I think that the cached default encoding version of the unicode object should be limited in size. It's probably a bad idea to cache a 100MB of data. For large amount strings and unicode objects the user should do explicit caching if required.
I don't see a patch. And I think you cannot do this without compromising correctness, since _PyUnicode_AsDefaultEncodedString() returns the cached value without incrementing its refcount. (The only refcount that keeps it alive is the cache entry.)

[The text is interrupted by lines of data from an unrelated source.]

Lemma classify_total `{Crypto} :
  limits_typed ->
  match classify_merge_set_with_limits block state limits with
  | Ok c => classified c
  | Err e => classify_error e
  end.
Proof.
  intros Hty. unfold classify_merge_set_with_limits.
  pose proof (bounded_merge_set_spec Hty) as Hb. destruct Hty as (_ & _ & [_ Hmt] & [Hrel _]).
  destruct (calculate_bounded_merge_set_with_limits _ _ _) as [b|e]; [|done].
  destruct Hb as (Hsel & Hsp & Hms & Hsz & Hav & Hal & Hst).
  set (m := merged state (bm_selected_parent b) parents) in *.
  assert (Hin : forall h, h ∈ bm_merge_set b -> exists p, p ∈ parents /\ ancestor state p h).
  { intros h. rewrite Hms, elem_of_btree_iter. unfold m. destruct (bm_selected_parent b) as [sp|]; [|set_solver].
    rewrite elem_of_merged. naive_solver. }
  pose proof (score_candidates_spec [] (bm_merge_set b)) as Hc.
  destruct (try_fold (score_candidate state) _ _) as [cands|[[]|]]; try done.
  2: { destruct Hc as [Hh%Hin ?]. simpl. auto. }
  2: { destruct Hc as [Hh%Hin ?]. simpl. auto. }
  destruct Hc as [-> Hall]. simpl app. rewrite sorted_candidates.
  set (ms := isort (cmp_le compare_scored) (bm_merge_set b)).
  assert (Hperm : ms ≡ₚ elements m).
  { unfold ms. rewrite isort_perm, Hms. unfold btree_iter. by rewrite isort_perm. }
  assert (Hlen : length ms = size m) by (by rewrite Hperm).
  pose proof (color_fold_v1_spec state limits ms [] [] 0 (Z.of_nat (size m)) Hrel) as Hcol.
  cbv zeta in Hcol. rewrite Hlen in Hcol. specialize (Hcol ltac:(simpl; lia)).
  destruct (try_fold (color_candidate_v1 state limits) _ ms) as [[[blues reds] rv]|e].
  2: { destruct e as [[]|]; try done; simpl in Hcol |- *.
       - destruct Hcol as (? & x & Hx & Hxh). split; [done|].
         destruct (Hin x) as (p & ? & Hpx). { unfold ms in Hx. by rewrite isort_elem_of in Hx. }
         exists p. split; [done|]. by eapply ancestor_trans.
       - destruct Hcol as [-> Hlt]. split; [done|]. exists (bm_selected_parent b). split; [done|]. fold m. lia. }
  destruct Hcol as [Hcol Hrv]. pose proof (color_lengths _ _ _ _ Hcol) as Hbl.
  destruct (derive_score_work_v1_spec (bm_selected_parent b) blues Hsp ltac:(lia)) as (sc & wk & -> & Hsw).
  split; cbn [gc_selected_parent gc_merge_set gc_blues gc_reds gc_blue_score gc_blue_work gc_k
    gc_ancestor_visits gc_relation_visits]; try done.
  - fold m. unfold ms. apply isort_perm_eq; [apply _..|]. rewrite Hms. unfold btree_iter. by rewrite isort_perm.
  - rewrite Forall_forall in Hall |- *. intros h. unfold ms. rewrite isort_elem_of. apply Hall.
  - exists sc, wk. done.
  - split; [done|]. rewrite Hlen. split; [done|lia].
Qed.
End classification.
(* ===== verification/Apply.v ===== *)
(** * Applying transactions and blocks ([apply.rs])

    [apply_transaction] mutates the state it is given and can fail half-way, so
    it returns the state it leaves behind together with its result.  On top of
    it: the block's DAG metadata and the replay of the ordered DAG. *)

From stdpp Require Import pretty.
From S2P Require Import Prelude Encoding Crypto Types Merkle State Tx Graph Selection.
From S2P Require Import Ghostdag Ordering Mining Genesis.

(** ** One transaction *)

(** [created_outpoints]; the output index is cast to [u32]. *)
Definition created_outpoint (tx : Transaction) (index : nat) : OutPoint :=
  mkOutPoint (tx_txid tx) (Z.of_nat index mod 2 ^ 32).

(** The first loop: [Err] when an outpoint repeats or already exists. *)
Fixpoint collect_created (tx : Transaction) (utxos : gmap OutPoint Utxo) (index : nat)
    (outputs : list TxOutput) (seen : gset OutPoint) : result PulseError (list OutPoint) :=
  match outputs with
  | [] => Ok []
  | _ :: outputs' =>
      let outpoint := created_outpoint tx index in
      if bool_decide (outpoint ∈ seen) || bool_decide (is_Some (utxos !! outpoint))
      then Err (DuplicateUtxoOutpoint (outpoint_label outpoint))
      else let? rest := collect_created tx utxos (S index) outputs' ({[outpoint]} ∪ seen) in
           Ok (outpoint :: rest)
  end.

(** The body of the input loop: remove the output and its index entry. *)
Definition spend_input (u : UtxoState) (input : TxInput) : option UtxoState :=
  let o := in_previous_output input in
  match u_utxos u !! o with
  | None => None
  | Some spent =>
      Some {| u_utxos := delete o (u_utxos u);
              u_address_index :=
                match u_address_index u !! utxo_address spent with
                | Some entries =>
                    <[utxo_address spent := filter (fun op => op <> o) entries]> (u_address_index u)
                | None => u_address_index u
                end |}
  end.
(** The loop: the state after the inputs spent so far, and whether it ended. *)
Fixpoint spend_inputs (u : UtxoState) (inputs : list TxInput) : bool * UtxoState :=
  match inputs with
  | [] => (true, u)
  | i :: inputs' =>
      match spend_input u i with
      | Some u' => spend_inputs u' inputs'
      | None => (false, u)
      end
  end.

(** The body of the output loop. *)
Definition insert_output (tx : Transaction) (height : Z) (u : UtxoState) (o : OutPoint)
    (output : TxOutput) : option UtxoState :=
  match u_utxos u !! o with
  | Some _ => None
  | None =>
      let utxo := mkUtxo o (out_address output) (out_amount output) (is_coinbase tx) height in
      Some {| u_utxos := <[o := utxo]> (u_utxos u);
              u_address_index :=
                <[out_address output :=
                    default [] (u_address_index u !! out_address output) ++ [o]]> (u_address_index u) |}
  end.
Fixpoint insert_outputs (tx : Transaction) (height : Z) (u : UtxoState)
    (created : list (OutPoint * TxOutput)) : result PulseError unit * UtxoState :=
  match created with
  | [] => (Ok tt, u)
  | (o, output) :: created' =>
      match insert_output tx height u o output with
      | Some u' => insert_outputs tx height u' created'
      | None => (Err (DuplicateUtxoOutpoint (outpoint_label o)), u)
      end
  end.

(** The mempool part: drop the confirmed transaction and its spent marks. *)
Definition confirm_in_mempool (tx : Transaction) (mp : Mempool) : Mempool :=
  let mp :=
    match mp_transactions mp !! tx_txid tx with
    | Some _ =>
        mp <| mp_transactions ::= delete (tx_txid tx) |>
           <| mp_first_seen ::= delete (tx_txid tx) |>
           <| mp_admission_height ::= delete (tx_txid tx) |>
           <| mp_counters ::= fun c =>
                c <| mc_confirmed_removed_total := saturating_add 64 (mc_confirmed_removed_total c) 1 |> |>
    | None => mp
    end in
  foldl (fun mp input => mp <| mp_spent_outpoints ::= fun s => s ∖ {[in_previous_output input]} |>)
        mp (tx_inputs tx).

Definition apply_transaction (tx : Transaction) (state : ChainState) (height : Z)
  : result PulseError unit * ChainState :=
  match collect_created tx (u_utxos (cs_utxo state)) 0 (tx_outputs tx) ∅ with
  | Err e => (Err e, state)
  | Ok created_outpoints =>
      let '(spent_all, u) :=
        if is_coinbase tx then (true, cs_utxo state) else spend_inputs (cs_utxo state) (tx_inputs tx) in
      if negb spent_all then (Err UtxoNotFound, state <| cs_utxo := u |>)
      else
        let '(r, u) := insert_outputs tx height u (zip created_outpoints (tx_outputs tx)) in
        match r with
        | Err e => (Err e, state <| cs_utxo := u |>)
        | Ok _ => (Ok tt, state <| cs_utxo := u |> <| cs_mempool ::= confirm_in_mempool tx |>)
        end
  end.

(** [for tx in txs { apply_transaction(tx, state, height)?; }] on a state that is
    dropped when it fails. *)
Definition apply_transactions (txs : list Transaction) (state : ChainState) (height : Z)
  : result PulseError ChainState :=
  try_fold (fun s tx => match apply_transaction tx s height with
                        | (Ok _, s') => Ok s'
                        | (Err e, _) => Err e
                        end) state txs.

(** ** DAG metadata *)

Definition push_child (block_hash : Hash) (dag : DagState) (parent : Hash) : DagState :=
  dag <| d_tips ::= fun tips => tips ∖ {[parent]} |>
      <| d_children ::= fun children =>
           <[parent := dedup (isort String.le (default [] (children !! parent) ++ [block_hash]))]> children |>.

(** [parents.iter().filter(|p| blocks.contains_key(p)).max()]. *)
Definition max_stored_parent (block : Block) (dag : DagState) : option Hash :=
  max_by String.compare
    (filter (fun parent => is_Some (d_blocks dag !! parent)) (h_parents (b_header block))).

(** Always succeeds. *)
Definition accept_block_to_dag_metadata (block : Block) (state : ChainState) : ChainState :=
  let ghostdag_active := ghostdag_metadata_active (d_consensus_mode (cs_dag state)) in
  let classification := classify_merge_set block state in
  let block := block <| b_header ::= fun h => h <| h_blue_score := msc_blue_score classification |> |> in
  let hash := b_hash block in
  let dag := foldl (push_child hash) (cs_dag state) (h_parents (b_header block)) in
  let dag := dag <| d_tips ::= fun tips => {[hash]} ∪ tips |>
                 <| d_best_height ::= Z.max (h_height (b_header block)) |> in
  let selected_parent :=
    if ghostdag_active then msc_selected_parent classification else max_stored_parent block dag in
  state <| cs_dag := dag
    <| d_selected_parents ::= <[hash := selected_parent]> |>
    <| d_merge_set_blues ::= <[hash := msc_blues classification]> |>
    <| d_merge_set_reds ::= <[hash := msc_reds classification]> |>
    <| d_blue_work ::= <[hash := msc_blue_work classification]> |>
    <| d_merge_set_diagnostics ::= <[hash := msc_diagnostics classification]> |>
    <| d_blocks ::= <[hash := block]> |> |>.

(** ** Replay of the ordered DAG *)

Record OrderedDagRebuildDiagnostics := mkOrderedDagRebuildDiagnostics {
  ord_applied_transactions : Z;
  ord_skipped_conflicting_transactions : Z;
  ord_conflict_diagnostics : list string;
  ord_state_root : string;
  ord_ordered_dag_tip : option Hash;
}.
#[global] Instance eta_OrderedDagRebuildDiagnostics : Eta OrderedDagRebuildDiagnostics := fun r =>
  mkOrderedDagRebuildDiagnostics (ord_applied_transactions r)
    (ord_skipped_conflicting_transactions r) (ord_conflict_diagnostics r) (ord_state_root r)
    (ord_ordered_dag_tip r).
Record OrderedDagRebuild := mkOrderedDagRebuild {
  or_utxo : UtxoState;
  or_diagnostics : OrderedDagRebuildDiagnostics;
}.

Definition replay_transaction (block : Block)
    (acc : ChainState * OrderedDagRebuildDiagnostics) (tx : Transaction)
  : result PulseError (ChainState * OrderedDagRebuildDiagnostics) :=
  let '(rebuilt, diag) := acc in
  match apply_transaction tx rebuilt (h_height (b_header block)) with
  | (Ok _, rebuilt') => Ok (rebuilt', diag <| ord_applied_transactions ::= Z.add 1 |>)
  | (Err UtxoNotFound, rebuilt') | (Err (DuplicateUtxoOutpoint _), rebuilt') =>
      let diag := diag <| ord_skipped_conflicting_transactions ::= Z.add 1 |> in
      Ok (rebuilt', diag <| ord_conflict_diagnostics ::= fun l => l ++
        ["ordered_pos=" +:+ pretty (ord_applied_transactions diag
                                    + ord_skipped_conflicting_transactions diag)
         +:+ " block=" +:+ b_hash block +:+ " tx=" +:+ tx_txid tx +:+ " skipped_conflict"] |>)
  | (Err e, _) => Err e
  end.

Definition replay_block (state : ChainState) (acc : ChainState * OrderedDagRebuildDiagnostics)
    (hash : Hash) : result PulseError (ChainState * OrderedDagRebuildDiagnostics) :=
  if decide (hash = d_genesis_hash (cs_dag state)) then Ok acc
  else
    let? block := ok_or (d_blocks (cs_dag state) !! hash)
                        (Internal ("ordered DAG references missing block " +:+ hash)) in
    try_fold (replay_transaction block) acc (b_transactions block).

Section rebuild.
Context `{Crypto, HashOrder}.

Definition rebuild_state_from_ordered_dag (state : ChainState) : outcome OrderedDagRebuild :=
  let? rebuilt := init_chain_state (cs_chain_id state) in
  let rebuilt := rebuilt <| cs_dag ::= fun d =>
    d <| d_consensus_mode := d_consensus_mode (cs_dag state) |>
      <| d_selected_parent_policy := d_selected_parent_policy (cs_dag state) |> |> in
  let diagnostics := mkOrderedDagRebuildDiagnostics 0 0 [] "" (ordered_dag_tip state) in
  let? acc := lift (try_fold (replay_block state) (rebuilt, diagnostics) (d_ordered_dag (cs_dag state))) in
  let '(rebuilt, diagnostics) := acc in
  let? state_root := compute_state_root (cs_utxo rebuilt) in
  Ok {| or_utxo := cs_utxo rebuilt;
        or_diagnostics := diagnostics <| ord_state_root := state_root |> |}.
End rebuild.

Definition commit_rebuilt_state (state : ChainState) (rebuilt : OrderedDagRebuild) : ChainState :=
  state <| cs_utxo := or_utxo rebuilt |>
        <| cs_dag ::= fun d =>
             d <| d_ordered_dag_rebuild_total := saturating_add 64 (d_ordered_dag_rebuild_total d) 1 |>
               <| d_ordered_dag_state_root := Some (ord_state_root (or_diagnostics rebuilt)) |>
               <| d_ordered_dag_tip := ord_ordered_dag_tip (or_diagnostics rebuilt) |>
               <| d_ordered_dag_conflict_diagnostics :=
                    ord_conflict_diagnostics (or_diagnostics rebuilt) |> |>.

The default encoding version is generated lazily, and only from a couple of places (if I believe my grepping through the py3k sources). So we can: * choose not to care, as the conversion looks rather rare * incref the return value of _PyUnicode_AsDefaultEncodedString(), and convert the 20 or so places in which that function is used to properly decref the value when done
> * choose not to care, as the conversion looks rather rare Yes. > * incref the return value of _PyUnicode_AsDefaultEncodedString(), > and convert the 20 or so places in which that function is used to > properly decref the value when done No. I suspect you'll find it quite difficult to pick a place where to do the decref in some cases.
For Py3k you can get rid of the cached default encoded version of the Unicode object altogether: This was only needed to make the Unicode/string auto-coercion mechanism efficient in Python 2.x. In Py3k, you'll only do such conversions at the IO-boundaries and explicitly, so caching the converted value is no longer necessary.